(** * sona-router: the translation and streaming-relay core, embedded in Rocq

    The development follows the TypeScript sources file by file:
    - [JS]      the JavaScript primitives the sources rely on (truthiness of
                strings, [||], [split], [join], [startsWith], number printing);
    - [Float64] Numbers: the value of a number literal and [Number::toString];
    - [Json]    [JSON.parse] and [JSON.stringify];
    - [Config]  src/config.ts: the routing table and [resolveModel];
    - [Base]    src/providers/base.ts: request and response translation;
    - [Relay]   the [stream] method of src/providers/ollama.ts and
                src/providers/lmstudio.ts (the two bodies are identical);
    - [Wire]    a decoder of stream chunks from their JSON text, for running
                sessions on wire bytes;
    - [Ollama]  src/providers/ollama.ts: [ensureModelReady] and the name test
                of [isModelAvailable];
    - [Server]  src/server.ts: the token count of [/v1/messages/count_tokens];
    - [ConfigFile]  src/config.ts: [loadConfig], [saveConfig], [initConfig]
                and the setters, on the file and [DEFAULT_CONFIG].

    Strings are byte strings (the UTF-8 text of the JavaScript string). *)

From Stdlib Require Import ZArith String Ascii DecimalString DecimalZ QArith.
From stdpp Require Import base gmap strings list.

Set Warnings "-register-all".

(** ** JavaScript primitives *)

Module JS.

(** [Boolean(s)] for a string: every string but the empty one is truthy. *)
Definition truthy (s : string) : bool := negb (String.eqb s "").

(** [Boolean(v)] for a value of type [string | null | undefined]. *)
Definition truthy_opt (o : option string) : bool :=
  match o with
  | Some s => truthy s
  | None => false
  end.

(** [o || d] where [o : string | null | undefined] and [d : string]. *)
Definition or_else (o : option string) (d : string) : string :=
  match o with
  | Some s => if truthy s then s else d
  | None => d
  end.

(** [o || null] where [o : string]. *)
Definition or_null (s : string) : option string :=
  if truthy s then Some s else None.

(** [n || d] for numbers: [0] and [undefined] are falsy. *)
Definition num_or_else (o : option Z) (d : Z) : Z :=
  match o with
  | Some n => if (n =? 0)%Z then d else n
  | None => d
  end.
:::
**TO DO**
Starting from the line holding "Definition or_null (s", restate the remaining lines of the data word for word, including the last.

**EXERCISE SOLUTION**
Definition or_null (s : string) : option string :=
  if truthy s then Some s else None.

(** [n || d] for numbers: [0] and [undefined] are falsy. *)
Definition num_or_else (o : option Z) (d : Z) : Z :=
  match o with
  | Some n => if (n =? 0)%Z then d else n
  | None => d
  end.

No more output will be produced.